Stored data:
########################################
(* ===== verification/SharingProps.v ===== *)
(** * What pasted text promises

    base64url is exact, and addresses, links, invites and cards that are written by
    the program are read back as they were. *)

From Stdlib Require Import ZArith Lia.
From stdpp Require Import base list strings gmap.
From S2P Require Import Prelude Wire Text Protocol RelayProtocolSpec Utf8Label Crypto MessageRecord IdentityBundle KeyStore KeyStoreContacts Sharing.
#[local] Open Scope Z_scope.

(** ** base64url *)

Lemma b64_value_char v : 0 <= v < 64 -> b64_value (b64_char v) = v.
Proof.
  intros Hv. assert (forall n, (n < 64)%nat -> b64_value (b64_char (Z.of_nat n)) = Z.of_nat n) as Hn.
  { intros n Hn. do 64 (destruct n as [|n]; [reflexivity|]). lia. }
  rewrite <- (Z2Nat.id v) by lia. apply Hn. lia.
Qed.

Lemma b64_char_value c : 0 <= b64_value c -> b64_char (b64_value c) = c /\ b64_value c < 64.
Proof.
  pose (f := fun z => 0 <= b64_value (byte_of_Z z) -> b64_char (b64_value (byte_of_Z z)) = byte_of_Z z /\ b64_value (byte_of_Z z) < 64).
  assert (f (Z_of_byte c)) as Hf.
  { revert c. apply (byte_cases f). vm_compute. reflexivity. }
  unfold f in Hf. by rewrite byte_of_Z_of_byte in Hf.
Qed.

(** The loop of [b64_decode] on the bits that are left over only. *)
Fixpoint b64_rest (inp : bytes) (low bits : Z) (out : bytes) : option (Z * Z * bytes) :=
  match inp with
  | [] => Some (low, bits, out)
  | c :: inp =>
      let v := b64_value c in
      if v <? 0 then None else
      if bits =? 0 then b64_rest inp v 6 out
      else b64_rest inp ((low * 64 + v) mod 2 ^ (bits - 2)) (bits - 2) (out ++ [byte_of_Z ((low * 64 + v) / 2 ^ (bits - 2))])
  end.

Lemma b64_acc acc v : 0 <= v < 64 -> Z.lor (u32 (Z.shiftl acc 6)) v = (acc * 64) mod 2 ^ 32 + v.
Proof.
  intros Hv. rewrite Z.shiftl_mul_pow2 by lia. unfold u32. change (2 ^ 6) with 64.
  apply (lor_add_low _ _ 6); [lia|lia|]. change (2 ^ 6) with 64. Zlia.
Qed.

Lemma b64_step acc v bits :
  0 <= v < 64 -> bits ∈ [2; 4; 6] ->
  let acc' := (acc * 64) mod 2 ^ 32 + v in let m := acc mod 2 ^ bits * 64 + v in
  Z.land (Z.shiftr acc' (bits - 2)) 0xFF = m / 2 ^ (bits - 2) /\ acc' mod 2 ^ (bits - 2) = m mod 2 ^ (bits - 2).
Proof.
  intros Hv Hb. cbv zeta. rewrite !elem_of_cons, elem_of_nil in Hb. change 0xFF with (Z.ones 8).
  rewrite Z.land_ones, Z.shiftr_div_pow2 by lia.
  destruct Hb as [-> | [-> | [-> | []]]]; cbn [Z.sub Z.add Z.opp Z.pos_sub Pos.pred_double]; simpl Z.pow; split; Zlia.
Qed.

Lemma b64_loop_rest inp acc bits out :
  bits ∈ [0; 2; 4; 6] ->
  match b64_loop inp acc bits out with
  | Some (acc', bits', out') => b64_rest inp (acc mod 2 ^ bits) bits out = Some (acc' mod 2 ^ bits', bits', out') /\ bits' ∈ [0; 2; 4; 6]
  | None => b64_rest inp (acc mod 2 ^ bits) bits out = None
  end.
Proof.
  revert acc bits out. induction inp as [|c inp IH]; intros acc bits out Hb; cbn [b64_loop b64_rest]; [done|].
  destruct (b64_value c <? 0) eqn:E; [done|]. bool_prop. destruct (b64_char_value c E) as [_ Hlt]. rewrite b64_acc by lia.
  destruct (bits =? 0) eqn:E0; bool_prop.
  - subst bits. change (8 <=? 0 + 6) with false. cbv iota. specialize (IH ((acc * 64) mod 2 ^ 32 + b64_value c) 6 out). cbn [Z.add] in *.
    replace (((acc * 64) mod 2 ^ 32 + b64_value c) mod 2 ^ 6) with (b64_value c) in IH; [apply IH; set_solver|].
    change (2 ^ 6) with 64. Zlia.
  - assert (bits ∈ [2; 4; 6]) as Hb' by (rewrite !elem_of_cons, elem_of_nil in *; lia).
    destruct (b64_step acc (b64_value c) bits) as [Hbyte Hlow]; [lia|done|].
    replace (8 <=? bits + 6) with true by (rewrite !elem_of_cons, elem_of_nil in Hb'; symmetry; apply Z.leb_le; lia).
    replace (bits + 6 - 8) with (bits - 2) by lia. rewrite Hbyte, <- Hlow. apply IH. rewrite !elem_of_cons, elem_of_nil in *. lia.
Qed.

(** What is left over is zero. *)
Lemma b64_decode_rest inp :
  b64_decode inp = if size inp mod 4 =? 1 then None else
    let? (low, bits, out) := b64_rest inp 0 0 [] in if (0 <? bits) && negb (low =? 0) then None else Some out.
Proof.
  unfold b64_decode. destruct (_ =? 1); [done|]. pose proof (b64_loop_rest inp 0 0 []) as Hl. change (0 mod 2 ^ 0) with 0 in Hl.
  destruct (b64_loop inp 0 0 []) as [[[acc bits] out]|].
  - destruct Hl as [-> Hb]; [set_solver|]. rewrite Z.shiftl_1_l, Z.sub_1_r, <- Z.ones_equiv, Z.land_ones; [done|].
    rewrite !elem_of_cons, elem_of_nil in Hb. lia.
  - by rewrite Hl by set_solver.
Qed.
(* ===== verification/HistoryTables.v ===== *)
(** * The tables of the client's message history (client/history_store.cpp)

    One record per table of the schema, the database as a record of tables, and
    what is sealed in it: [seal]/[unseal] with a random nonce and the row's
    identity as associated data, and the packing of record lists. Fingerprints
    and other TEXT columns are byte strings. The operations are in
    [HistoryStore]. *)

From Stdlib Require Import ZArith Lia.
From stdpp Require Import base list strings.
From S2P Require Import Prelude Wire RelayProtocol RelayProtocolSpec Crypto Envelope Sql.
#[local] Open Scope Z_scope.
#[local] Open Scope wire_scope.

(** ** Tables *)

(** A direct conversation has kind 1 and its contact; a group kind 2 and no contact.
    src/client/history_store.cpp 57-67 conversations *)
Record ConvRow := mkConvRow {
  cv_id : bytes;
  cv_kind : Z;
  cv_contact_fp : bytes;
  cv_title : bytes;
  cv_creator_fp : bytes;
  cv_mode : Z;
  cv_timer_seconds : Z;
  cv_previous_id : bytes;
  cv_state : Z;
  cv_created_at : Z;
  cv_last_activity : Z;
  cv_send_delivery : bool;
  cv_send_read : bool;
}.

(** src/client/history_store.cpp 74-77 conversation_members *)
Record MemberRow := mkMemberRow {
  mem_conv_id : bytes;
  mem_fp : bytes;
  mem_idx : Z;
}.
Definition mem_key (r : MemberRow) : bytes * bytes := (r.(mem_conv_id), r.(mem_fp)).

(** An empty [sealed] marks a message erased by agreement.
    src/client/history_store.cpp 78-85 messages *)
Record MessageRow := mkMessageRow {
  ms_row : Z;
  ms_conv_id : bytes;
  ms_msg_id : bytes;
  ms_outgoing : bool;
  ms_sent_at : Z;
  ms_received_at : Z;
  ms_status : Z;
  ms_gap : bool;
  ms_entry_hash : bytes;
  ms_sealed : bytes;
}.
Definition ms_key (r : MessageRow) : bytes * bytes := (r.(ms_conv_id), r.(ms_msg_id)).

(** src/client/history_store.cpp 87-91 deliveries *)
Record DeliveryRow := mkDeliveryRow {
  dl_conv_id : bytes;
  dl_msg_id : bytes;
  dl_member_fp : bytes;
  dl_status : Z;
}.
Definition dl_key (r : DeliveryRow) : bytes * bytes * bytes := (r.(dl_conv_id), r.(dl_msg_id), r.(dl_member_fp)).

(** src/client/history_store.cpp 92-95 outbox *)
Record OutboxRow := mkOutboxRow {
  ob_id : Z;
  ob_contact_fp : bytes;
  ob_kind : Z;
  ob_msg_id : bytes;
  ob_sealed : bytes;
  ob_due_at : Z;
  ob_attempts : Z;
  ob_created_at : Z;
}.

(** src/client/history_store.cpp 96-98 requests *)
Record RequestRow := mkRequestRow {
  rq_id : Z;
  rq_sender_fp : bytes;
  rq_bundle : bytes;
  rq_received_at : Z;
  rq_sealed : bytes;
}.

(** src/client/history_store.cpp 99-101 issued_tokens *)
Record IssuedRow := mkIssuedRow {
  it_hash : bytes;
  it_label : bytes;
  it_created_at : Z;
  it_bound_fp : bytes;
  it_revoked : bool;
}.

(** src/client/history_store.cpp 102-103 contact_state *)
Record ContactStateRow := mkContactStateRow {
  cs_contact_fp : bytes;
  cs_bundle_sent : bool;
}.

(** src/client/history_store.cpp 105-106 group_invites *)
Record InviteRow := mkInviteRow {
  gi_conv_id : bytes;
  gi_creator_fp : bytes;
  gi_received_at : Z;
  gi_sealed : bytes;
}.

(** src/client/history_store.cpp 107-109 introduced_members *)
Record IntroducedRow := mkIntroducedRow {
  im_fp : bytes;
  im_bundle : bytes;
  im_issued_at : Z;
  im_introduced_by : bytes;
  im_first_seen : Z;
}.

(** src/client/history_store.cpp 111-113 member_tokens *)
Record MemberTokenRow := mkMemberTokenRow {
  mt_conv_id : bytes;
  mt_fp : bytes;
  mt_sealed : bytes;
  mt_received_at : Z;
}.
Definition mt_key (r : MemberTokenRow) : bytes * bytes := (r.(mt_conv_id), r.(mt_fp)).

(** src/client/history_store.cpp 115-116 verified_people *)
Record VerifiedRow := mkVerifiedRow {
  vp_fp : bytes;
  vp_verified_at : Z;
}.

(** src/client/history_store.cpp 118-125 archives *)
Record HArchiveRow := mkHArchiveRow {
  ha_conv_id : bytes;
  ha_relay_address : bytes;
  ha_relay_id : bytes;
  ha_role : Z;
  ha_state : Z;
  ha_archive_key : bytes;
  ha_chat_public : bytes;
  ha_chat_private : bytes;
  ha_join_token : bytes;
  ha_head_number : Z;
  ha_head_hash : bytes;
  ha_created_at : Z;
  ha_note : bytes;
  ha_checkpoint_at : Z;
  ha_activity : Z;
  ha_checkpoint_seen : Z;
  ha_warning : bytes;
}.

(** src/client/history_store.cpp 127-127 peer_prekeys *)
Record PeerPrekeyRow := mkPeerPrekeyRow {
  pp_fp : bytes;
  pp_since : Z;
}.

(** src/client/history_store.cpp 129-134 attachments *)
Record AttachmentRow := mkAttachmentRow {
  at_file_id : bytes;
  at_conv_id : bytes;
  at_message_id : bytes;
  at_outgoing : bool;
  at_name : bytes;
  at_size : Z;
  at_sha256 : bytes;
  at_expires_at : Z;
  at_relay_address : bytes;
  at_relay_id : bytes;
  at_state : Z;
  at_secrets : bytes;
  at_path : bytes;
  at_note : bytes;
  at_recipients : Z;
  at_redeemed : Z;
  at_created_at : Z;
}.

(** src/client/history_store.cpp 136-138 deletions *)
Record DeletionRow := mkDeletionRow {
  dn_op_id : bytes;
  dn_conv_id : bytes;
  dn_scope : Z;
  dn_expires_at : Z;
  dn_requester_fp : bytes;
  dn_entries : bytes;
  dn_state : Z;
  dn_created_at : Z;
}.

(** src/client/history_store.cpp 139-141 deletion_accepts *)
Record DeletionAcceptRow := mkDeletionAcceptRow {
  da_op_id : bytes;
  da_key_hash : bytes;
  da_signature : bytes;
  da_member_fp : bytes;
}.
Definition da_key (r : DeletionAcceptRow) : bytes * bytes := (r.(da_op_id), r.(da_key_hash)).

(** src/client/history_store.cpp 142-144 archive_messages *)
Record ArchiveMessageRow := mkArchiveMessageRow {
  am_conv_id : bytes;
  am_msg_id : bytes;
  am_number : Z;
}.
Definition am_key (r : ArchiveMessageRow) : bytes * bytes := (r.(am_conv_id), r.(am_msg_id)).

(** src/client/history_store.cpp 145-147 archive_redacted *)
Record ArchiveRedactedRow := mkArchiveRedactedRow {
  arx_conv_id : bytes;
  arx_number : Z;
}.
Definition arx_key (r : ArchiveRedactedRow) : bytes * Z := (r.(arx_conv_id), r.(arx_number)).

(** src/client/history_store.cpp 149-151 archive_chain *)
Record ArchiveChainRow := mkArchiveChainRow {
  ac_conv_id : bytes;
  ac_number : Z;
  ac_hash : bytes;
}.
Definition ac_key (r : ArchiveChainRow) : bytes * Z := (r.(ac_conv_id), r.(ac_number)).

(** The database and the key its rows are sealed under. The three counters are the
    [AUTOINCREMENT] sequences of [messages], [outbox] and [requests].
    src/client/history_store.h 368-370 HistoryStore *)
Record History := mkHistory {
  h_key : bytes;
  h_conversations : list ConvRow;
  h_conversation_members : list MemberRow;
  h_messages : list MessageRow;
  h_deliveries : list DeliveryRow;
  h_outbox : list OutboxRow;
  h_requests : list RequestRow;
  h_issued_tokens : list IssuedRow;
  h_contact_state : list ContactStateRow;
  h_group_invites : list InviteRow;
  h_introduced_members : list IntroducedRow;
  h_member_tokens : list MemberTokenRow;
  h_verified_people : list VerifiedRow;
  h_archives : list HArchiveRow;
  h_peer_prekeys : list PeerPrekeyRow;
  h_attachments : list AttachmentRow;
  h_deletions : list DeletionRow;
  h_deletion_accepts : list DeletionAcceptRow;
  h_archive_messages : list ArchiveMessageRow;
  h_archive_redacted : list ArchiveRedactedRow;
  h_archive_chain : list ArchiveChainRow;
  h_messages_seq : Z;
  h_outbox_seq : Z;
  h_requests_seq : Z;
}.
########################################
Beginning with the first line of the entries, repeat each line exactly until you have reproduced the one containing "From S2P Require Import Prelude Wire Text", and add nothing further.

# [Solved exercise]
(* ===== verification/SharingProps.v ===== *)
(** * What pasted text promises

    base64url is exact, and addresses, links, invites and cards that are written by
    the program are read back as they were. *)

From Stdlib Require Import ZArith Lia.
From stdpp Require Import base list strings gmap.
From S2P Require Import Prelude Wire Text Protocol RelayProtocolSpec Utf8Label Crypto MessageRecord IdentityBundle KeyStore KeyStoreContacts Sharing.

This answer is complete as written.